July 23 (Bloomberg) -- U.K. government bonds fell, with 10-year yields rising the most in two weeks, as an industry report showing U.K. mortgage approvals increased in June added to signs Britain’s economy is improving.
Gilts dropped along with sovereign securities in Germany and the U.S. as China’s premier pledged economic growth of at least 7 percent, reducing demand for the safety of fixed-income assets. The U.K. sold 4 billion pounds ($6.14 billion) of inflation-linked bonds through banks, paying a positive yield for the first time since November. The pound weakened against the euro.
“The longer and stronger the signs of U.K. economic recovery the less likely it is we’ll see any resumption of quantitative easing and that’s been a key factor driving gilt yields down,” said John Wraith, a fixed-income strategist at Bank of America Corp. in London. Europe’s “outlook has become a bit more balanced. That particularly tends to coincide with slightly higher safe-haven yields,” he said.

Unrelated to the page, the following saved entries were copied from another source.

(** When the registries hand out entities that carry the name they were
    asked for, an instance stands for the name and tokens it was built
    from. *)
Lemma instance_of_describe problem name_of object_name item a :
  (forall n x, action problem n = inr x -> name_of x = n) ->
  (forall n o, object problem n = inr o -> object_name o = n) ->
  instance_of problem item = inr a ->
  describe name_of object_name a = item.
Proof.
  intros Hact Hobj. destruct item as [n ps]. unfold instance_of, describe. simpl.
  destruct (action problem n) as [e|x] eqn:Ea; [done|].
  destruct (objects_of problem ps) as [e|os] eqn:Eo; [done|].
  unfold new_ActionInstance. destruct (init_raises x os); [done|].
  intros [= <-]. simpl. rewrite (Hact _ _ Ea). f_equal.
  clear Ea. revert os Eo. induction ps as [|q ps IH]; intros os; simpl.
  - by intros [= <-].
  - destruct (object problem q) as [e|o] eqn:Eq; [done|].
    destruct (objects_of problem ps) as [e|os'] eqn:Eo'; [done|].
    intros [= <-]. simpl. rewrite (Hobj _ _ Eq). f_equal. by apply IH.
Qed.
Lemma instance_of_inr problem item a :
  instance_of problem item = inr a <->
  exists x parameters,
    action problem item.1 = inr x /\
    objects_of problem item.2 = inr parameters /\
    init_raises x parameters = None /\
    a = mkActionInstance x parameters.
Proof.
  unfold instance_of. split.
  - destruct (action problem item.1) as [e|x]; [done|].
    destruct (objects_of problem item.2) as [e|ps]; [done|].
    intros [Hi ->]%new_ActionInstance_inr. by exists x, ps.
  - intros (x & ps & -> & -> & Hi & ->). by apply new_ActionInstance_inr.
Qed.

Lemma parse_line_Some_inv self problem l a :
  parse_line self problem l = inr (Some a) ->
  exists name args,
    action_line l name args /\ instance_of problem (name, map snd args) = inr a.
Proof.
  intros H. destruct (re_match blank_re l) as [res|] eqn:Eb.
  { assert (blank_or_comment l) as Hl by (apply re_match_blank; by eexists).
    by rewrite parse_line_blank in H. }
  destruct (re_match action_re l) as [res|] eqn:Ea.
  - apply re_match_action_inv in Ea as (name & args & Hl & _).
    rewrite (parse_line_action _ _ _ _ _ Hl) in H.
    destruct (instance_of problem (name, map snd args)) as [e|a'] eqn:Ei; [done|].
    injection H as ->. by exists name, args.
  - by rewrite parse_line_malformed in H.
Qed.

(** A character of a token is no white space, no semicolon and no
    parenthesis. *)
Lemma token_char_leads (c : ascii) :
  is_token_char c = true -> is_space c = false /\ c <> ";" /\ c <> "(".
Proof.
  destruct c as [[] [] [] [] [] [] [] []]; vm_compute; intros H;
    try discriminate H; split_and!; done.
Qed.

The U.K. 10-year yield climbed five basis points, or 0.05 percentage point, to 2.31 percent at the 5 p.m. close of trading in London, the biggest increase since July 5. The 1.75 percent bond due in September 2022 fell 0.37, or 3.70 pounds per 1,000-pound face amount, to 95.45.
U.K. mortgage approvals increased to 37,278 in June from a revised 36,290 the previous month, the British Bankers Association said in a report. Gross mortgage borrowing rose to 8.9 billion pounds in June from 8.7 billion pounds in May.

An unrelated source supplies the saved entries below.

(** X8.  [alsa_close_audio] comes to an end, at the latest when the
    device write in flight has returned and the pump has looked at
    [pump_quit] once more; and from the moment it is called no further chunk
    is handed to the device, whatever the threads do: data still waiting in
    the ring is dropped, not played. *)
Theorem close_returns cfg s :
  ring_ok s -> caller s = Idle ->
  (exists tr s',
     forallb feeder_event tr = true /\
     run cfg (Close_audio :: tr) s = Some s' /\
     caller s' = Closed /\ pump_thread s' = PumpExited) /\
  (forall tr s',
     run cfg (Close_audio :: tr) s = Some s' ->
     pump_quit s' = true /\
     handed (pcm_log s') = handed (pcm_log s)).
Proof.
  intros Hok Hc.
  assert (step cfg Close_audio s = Some (alsa_close_audio cfg s)) as Hstep
      by (unfold step; by rewrite Hc).
  destruct (alsa_close_audio_fields cfg s) as (Hq & Hc1 & Hp1 & _ & Hh1).
  cbn zeta in *. set (s1 := alsa_close_audio cfg s) in *.
  split.
  - assert (forall t, pump_quit t = true -> caller t = Closing ->
                      pump_thread t = PumpLoop ->
                      exists t', run cfg [Pump_turn; Wake false] t = Some t' /\
                                 caller t' = Closed /\
                                 pump_thread t' = PumpExited) as Hexit.
    { intros t Hqt Hct Hpt.
      exists (set_caller (pcm_do (set_pump t PumpExited) Pcm_close) Closed).
      split; [|done]. cbn [run].
      assert (step cfg Pump_turn t = Some (set_pump t PumpExited)) as ->.
      { unfold step. rewrite Hpt. unfold pump_turn. by rewrite Hqt. }
      unfold step. cbn. by rewrite Hct. }
    destruct (pump_thread s) as [|frames chunk|] eqn:Hpc.
    + destruct (Hexit s1 Hq Hc1 Hp1) as (t' & Hrun & ? & ?).
      exists [Pump_turn; Wake false], t'.
      split; [done|]. split; [|done]. cbn [run]. by rewrite Hstep.
    + pose proof (alsa_close_audio_ring_ok cfg s Hok) as Hok1. fold s1 in Hok1.
      assert (writei_answer frames 0 = true) as Hans.
      { pose proof (ok_pump s Hok) as Hp. rewrite Hpc in Hp.
        unfold writei_answer. apply andb_true_iff.
        split; [done | apply Z.leb_le; lia]. }
      set (s2 := pump_written chunk 0 0 s1).
      destruct (pump_written_fixed chunk 0 0 s1) as (_ & _ & _ & _ & Hq2).
      destruct (pump_written_caller chunk 0 0 s1) as [Hc2 _].
      destruct (pump_written_accepts chunk 0 0 s1 frames Hok1 Hp1 Hans)
        as (n & _ & _ & _ & _ & _ & _ & _ & _ & _ & Hp2 & _).
      cbn zeta in *. fold s2 in Hq2, Hc2, Hp2.
      destruct (Hexit s2 ltac:(congruence) ltac:(congruence) Hp2)
        as (t' & Hrun & ? & ?).
      exists (Pump_written 0 0 :: [Pump_turn; Wake false]), t'.
      split; [done|]. split; [|done].
      cbn [run]. rewrite Hstep.
      rewrite (step_Pump_written cfg _ _ _ _ _ Hp1 Hans). exact Hrun.
    + exists [Wake false], (close_join s1). split; [done|].
      cbn [run]. rewrite Hstep. unfold step. rewrite Hc1.
      split; [reflexivity|]. unfold close_join. by rewrite Hp1.
  - intros tr s' Hrun. cbn [run] in Hrun. rewrite Hstep in Hrun.
    rewrite <- Hh1. apply (run_closing cfg tr s1 s' Hrun Hq). auto.
Qed.

Lemma close_returns_witness :
  exists s',
    run demo_cfg
      [Close_audio; Pump_written 1 0; Pause 1 (status_ok 0); Pump_turn;
       Wake false] demo_playing = Some s' /\
    caller s' = Closed /\
    played s' = [x01; x02] /\
    handed (pcm_log s') = [x01; x02].
Proof.
  eexists. split; [vm_compute; reflexivity|].
  split; [reflexivity|]. split; [reflexivity|].
  match goal with |- handed (pcm_log ?s') = _ =>
    rewrite (proj2 (proj2 (close_returns demo_cfg demo_playing
                             demo_playing_ok eq_refl)
                      [Pump_written 1 0; Pause 1 (status_ok 0); Pump_turn;
                       Wake false] s' ltac:(vm_compute; reflexivity)))
  end.
  reflexivity.
Defined.

(** ** Writes that fit and writes that do not *)

Lemma write_pass_fields (data : list byte) s :
  ring_ok s ->
  let w := Z.min (alsa_buffer_length s - alsa_buffer_data_length s)
             (Z.of_nat (length data)) in
  let s' := (write_pass data s).1 in
  (write_pass data s).2 = drop (Z.to_nat w) data /\
  ring_contents s' = ring_contents s ++ take (Z.to_nat w) data /\
  alsa_buffer_data_length s' = alsa_buffer_data_length s + w /\
  alsa_time s' =
    alsa_time s + cdiv (cdiv w (frame_bytes s) * 1000000) (alsa_rate s) /\
  alsa_paused s' = alsa_paused s /\ pcm_log s' = pcm_log s /\
  played s' = played s /\ pump_thread s' = pump_thread s.
Proof.
  intros Hok. destruct (MIN_writable s data Hok) as [Hw Hfree].
  pose proof (window_write_copy data _ s Hok Hw Hfree) as Hwin.
  cbn zeta in *. rewrite <- MIN_min.
  unfold write_pass. cbn zeta. cbn [fst snd].
  split_and!; try done.
Qed.

(** X9.  A write that fits the free space of the ring returns without
    waiting: its bytes are behind those that waited, the written time has
    advanced by the length of its whole frames, and nothing else happens.  In
    particular a session that is paused for buffering stays paused and the
    device is not touched: playback does not start before a write has to
    wait. *)
Theorem write_fits cfg hw data s :
  ring_ok s -> caller s = Idle ->
  Z.of_nat (length data)
    <= alsa_buffer_length s - alsa_buffer_data_length s ->
  let s' := alsa_write_audio hw data s in
  step cfg (Write_audio hw data) s = Some s' /\
  caller s' = Idle /\
  ring_contents s' = ring_contents s ++ data /\
  alsa_buffer_data_length s' =
    alsa_buffer_data_length s + Z.of_nat (length data) /\
  alsa_time s' =
    alsa_time s +
    cdiv (cdiv (Z.of_nat (length data)) (frame_bytes s) * 1000000)
      (alsa_rate s) /\
  alsa_paused s' = alsa_paused s /\
  pcm_log s' = pcm_log s /\ played s' = played s.
Proof.
  intros Hok Hc Hfit. cbn zeta.
  rewrite (step_Write_audio cfg hw data s Hc). split; [done|].
  unfold alsa_write_audio.
  set (t := set_io s (pcm_log s) (played s) (passed s ++ data)).
  assert (ring_ok t) as Hokt by (subst t; ring_same).
  destruct (write_pass_fields data t Hokt)
    as (Hrest & Hring & Hdl & Htime & Hp & Hlog & Hpl & _).
  cbn zeta in *.
  replace (Z.min (alsa_buffer_length t - alsa_buffer_data_length t)
             (Z.of_nat (length data)))
    with (Z.of_nat (length data)) in * by (subst t; cbn; lia).
  rewrite Nat2Z.id in *. rewrite drop_all in Hrest. rewrite take_ge in Hring by done.
  unfold write_loop.
  destruct (write_pass data t) as [s1 rest]. cbn [fst snd] in *. subst rest.
  split_and!; done.
Qed.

U.K. economic growth doubled to 0.6 percent in the second quarter from the previous three months, according to a Bloomberg News survey before the government releases the data on July 25.

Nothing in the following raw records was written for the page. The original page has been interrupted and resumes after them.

(** * Batch converter to MP4: conversion worker, job registry, watch and overall progress

    A shallow embedding of the three GUI converters of the repository
    (universal_to_mp4_gui.py, avi_to_mp4_gui.py, mkv_to_mp4_gui.py).

    - [ConvertWorker.run] is a function from what the worker observes (the
      answer of ffprobe, the result of [subprocess.Popen], the lines read from
      [proc.stderr] interleaved with the calls of [kill] made by the GUI
      thread, the result of [proc.wait]) to the signals it emits and the way
      it completes (it returns, or an exception leaves [run]).
    - [MainWindow] is a record; every slot is a function on it. The dict
      [self.items] keeps insertion order and is an association list.
    - Numbers that are Python floats are rationals ([Q]): rounding is not
      modelled, and a duration is a finite number (a probe that prints [nan]
      or [inf] is outside the model). What is modelled of the limits of the
      numbers is what raises: an integer too large to convert to a float
      ([OverflowError]) and a run of digits longer than the interpreter
      accepts for [int] ([ValueError]).
    - A [string] is a Python [str] whose characters have code points below
      256, one [ascii] per character; the whitespace, digit and letter
      classes are those of [str] on these characters. A [str] with other
      characters is not represented.
    - [os.path.abspath], [float] on the output of ffprobe and the limit of
      [int] on the digits of a text belong to the platform and are fields of
      the class [Platform]. *)

From Stdlib Require Import ZArith QArith Qminmax Qround List String Ascii Bool Lia Lqa.
From Stdlib Require Import DecimalString Sorted.
From stdpp Require Import gmap strings.
Import ListNotations.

Chinese Premier Li Keqiang’s government sees 7 percent growth as the bottom line for tolerance of an economic slowdown, Chinese news organizations reported, signaling the nation will act to support expansion if needed.
The German 10-year yield increased four basis points to 1.55 percent and the yield on similar-maturity Treasuries climbed two basis points to 2.50 percent.
The U.K. 10-year yield rose to 2.59 percent on June 24, the highest since October 2011, as the economy showed signs of gaining momentum since returning to growth in the first quarter. Yields have increased from 1.83 percent on Dec. 31.
The Bank of England announces its next policy decision on Aug. 1 after kept its bond-purchase target at 375 billion pounds on July 4. The nine-member Monetary Policy Committee also left the key interest rate at a record-low 0.5 percent.
The pound declined 0.2 percent to 86.03 pence per euro and was little changed at $1.5356.
Sterling has strengthened 1.5 percent in the past three months, according to Bloomberg Correlation-Weighted Indexes that track 10 developed-market currencies. The euro rose 2.5 percent and the dollar climbed 0.7 percent.
“The U.K. economy will improve and that will attract overseas investors to buy the pound and so I am reasonably optimistic on the pound in the short term,” said Neil Jones, head of European hedge-fund sales at Mizuho Bank Ltd. in London. “Domestically and internationally we are underestimating the recovery.”
The U.K. Debt Management Office said it sold 0.125 percent inflation-linked bonds due in 2044 at a price of 100.922. That is equivalent to a real yield of 0.0945 percent, compared with minus 0.234 percent at the previous offering on May 8. Local investors took 93 percent of the bonds, the DMO said.
The outlook for inflation climbed from the lowest in a month, bond trading showed.
The U.K. 30-year break-even rate widened one basis point to 3.44 percentage points after shrinking to 3.42 percentage points, the narrowest since June 20.
The gauge measures investor expectations of price increases over the lifetime of the debt and is derived from the yield difference between gilts and inflation-protected securities.